## [About this exercise]
Your answer is the lines below, exactly, from the one that contains "rewrite (N.compare_antisym x y)." through the one that contains "apply N.compare_lt_iff. eapply", both included.

▬▬▬

Lemma fold_addSpeaker_In (l speakers : list str) (x : str) :
  In x (fold_left addSpeaker l speakers) <->
  In x speakers \/ (In x l /\ x <> [] /\ ~ In SP x).
Proof.
  revert speakers. induction l as [|y l IH]; intros speakers; simpl.
  - tauto.
  - rewrite IH. unfold addSpeaker.
    destruct (truthy y && negb (includes SP y)) eqn:K.
    + apply andb_prop in K. destruct K as [T I].
      apply negb_true_iff in I.
      assert (~ In SP y).
      { intros C. apply includes_In in C. congruence. }
      assert (y <> []) by (destruct y; [discriminate T | discriminate]).
      rewrite set_add_In. split.
      * intros [[-> | H1] | H1]; tauto.
      * intros [H1 | [[-> | H1] H2]]; tauto.
    + split; [tauto|].
      intros [H1 | [[-> | H1] [H2 H3]]]; try tauto.
      exfalso. apply andb_false_iff in K. destruct K as [K|K].
      * destruct x; [contradiction | discriminate K].
      * apply negb_false_iff, includes_In in K. contradiction.
Qed.

Lemma fold_addSpeaker_NoDup (l speakers : list str) :
  NoDup speakers -> NoDup (fold_left addSpeaker l speakers).
Proof.
  revert speakers. induction l as [|y l IH]; intros speakers H; simpl; trivial.
  apply IH. unfold addSpeaker.
  destruct (truthy y && negb (includes SP y)); trivial.
  now apply set_add_NoDup.
Qed.

Lemma str_compare_refl (a : str) : str_compare a a = Eq.
Proof.
  induction a as [|x a IH]; simpl; trivial. now rewrite N.compare_refl.
Qed.

Lemma str_compare_Eq (a b : str) : str_compare a b = Eq -> a = b.
Proof.
  revert b. induction a as [|x a IH]; intros [|y b]; simpl;
    try discriminate; trivial.
  destruct (x ?= y)%N eqn:E; try discriminate.
  apply N.compare_eq_iff in E. intros H. f_equal; auto.
Qed.

Lemma str_compare_antisym (a b : str) :
  str_compare b a = CompOpp (str_compare a b).
Proof.
  revert b. induction a as [|x a IH]; intros [|y b]; simpl; trivial.
  rewrite (N.compare_antisym x y).
  destruct (x ?= y)%N; simpl; auto.
Qed.

Lemma str_lt_trans (a b c : str) : str_lt a b -> str_lt b c -> str_lt a c.
Proof.
  unfold str_lt. revert b c.
  induction a as [|x a IH]; intros [|y b] [|z c]; simpl;
    try discriminate; trivial.
  destruct (x ?= y)%N eqn:Exy; destruct (y ?= z)%N eqn:Eyz;
    try discriminate; intros H1 H2.
  - apply N.compare_eq_iff in Exy, Eyz. subst.
    rewrite N.compare_refl. eauto.
  - apply N.compare_eq_iff in Exy. subst. now rewrite Eyz.
  - apply N.compare_eq_iff in Eyz. subst. now rewrite Exy.
  - assert (Exz : (x ?= z)%N = Lt).
    { apply N.compare_lt_iff in Exy. apply N.compare_lt_iff in Eyz.
      apply N.compare_lt_iff. eapply N.lt_trans; eassumption. }
    now rewrite Exz.
Qed.

Lemma str_le_cases (a b : str) : str_le a b <-> a = b \/ str_lt a b.
Proof.
  unfold str_le, str_leb, str_lt. split.
  - destruct (str_compare a b) eqn:E; try discriminate; intros _.
    + left. now apply str_compare_Eq.
    + now right.
  - intros [-> | ->]; trivial. now rewrite str_compare_refl.
Qed.

Lemma str_le_trans (a b c : str) : str_le a b -> str_le b c -> str_le a c.
Proof.
  rewrite !str_le_cases. intros [-> | H1] [-> | H2]; auto.
  right. eapply str_lt_trans; eauto.
Qed.

Lemma str_leb_total (a b : str) : str_leb a b = false -> str_le b a.
Proof.
  unfold str_le, str_leb. rewrite (str_compare_antisym a b).
  now destruct (str_compare a b).
Qed.

Lemma insert_Permutation (x : str) (l : list str) :
  Permutation (insert x l) (x :: l).
Proof.
  induction l as [|y l IH]; simpl; [reflexivity|].
  destruct (str_leb x y); [reflexivity|].
  rewrite IH. apply perm_swap.
Qed.

Lemma sort_Permutation (l : list str) : Permutation (sort l) l.
Proof.
  induction l as [|x l IH]; simpl; [reflexivity|].
  rewrite insert_Permutation. now constructor.
Qed.

Lemma insert_Sorted (x : str) (l : list str) :
  Sorted str_le l -> Sorted str_le (insert x l).
Proof.
  induction 1 as [|y l Hl IH Hd]; simpl.
  - repeat constructor.
  - destruct (str_leb x y) eqn:E.
    + constructor; [now constructor | now constructor].
    + constructor; trivial.
      apply str_leb_total in E.
      destruct l as [|z l]; simpl.
      * now constructor.
      * destruct (str_leb x z); constructor; trivial.
        now inversion Hd.
Qed.

Lemma sort_Sorted (l : list str) : Sorted str_le (sort l).
Proof.
  induction l as [|x l IH]; simpl; [constructor | now apply insert_Sorted].
Qed.

Lemma sort_StronglySorted (l : list str) :
  NoDup l -> StronglySorted str_lt (sort l).
Proof.
  intros N.
  assert (S : StronglySorted str_le (sort l)).
  { apply Sorted_StronglySorted; [|apply sort_Sorted].
    intros a b c. apply str_le_trans. }
  assert (D : NoDup (sort l)).
  { eapply Permutation_NoDup; [|exact N]. symmetry. apply sort_Permutation. }
  clear N. induction S as [|x r S IH F]; [constructor|].
  inversion D as [|? ? Hx Hr]; subst.
  constructor; [now apply IH|].
  rewrite Forall_forall in *. intros y Hy.
  destruct (proj1 (str_le_cases x y) (F y Hy)) as [-> | H]; [contradiction | trivial].
Qed.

▬▬▬

## [Answer section]
  rewrite (N.compare_antisym x y).
  destruct (x ?= y)%N; simpl; auto.
Qed.

Lemma str_lt_trans (a b c : str) : str_lt a b -> str_lt b c -> str_lt a c.
Proof.
  unfold str_lt. revert b c.
  induction a as [|x a IH]; intros [|y b] [|z c]; simpl;
    try discriminate; trivial.
  destruct (x ?= y)%N eqn:Exy; destruct (y ?= z)%N eqn:Eyz;
    try discriminate; intros H1 H2.
  - apply N.compare_eq_iff in Exy, Eyz. subst.
    rewrite N.compare_refl. eauto.
  - apply N.compare_eq_iff in Exy. subst. now rewrite Eyz.
  - apply N.compare_eq_iff in Eyz. subst. now rewrite Exy.
  - assert (Exz : (x ?= z)%N = Lt).
    { apply N.compare_lt_iff in Exy. apply N.compare_lt_iff in Eyz.
      apply N.compare_lt_iff. eapply N.lt_trans; eassumption. }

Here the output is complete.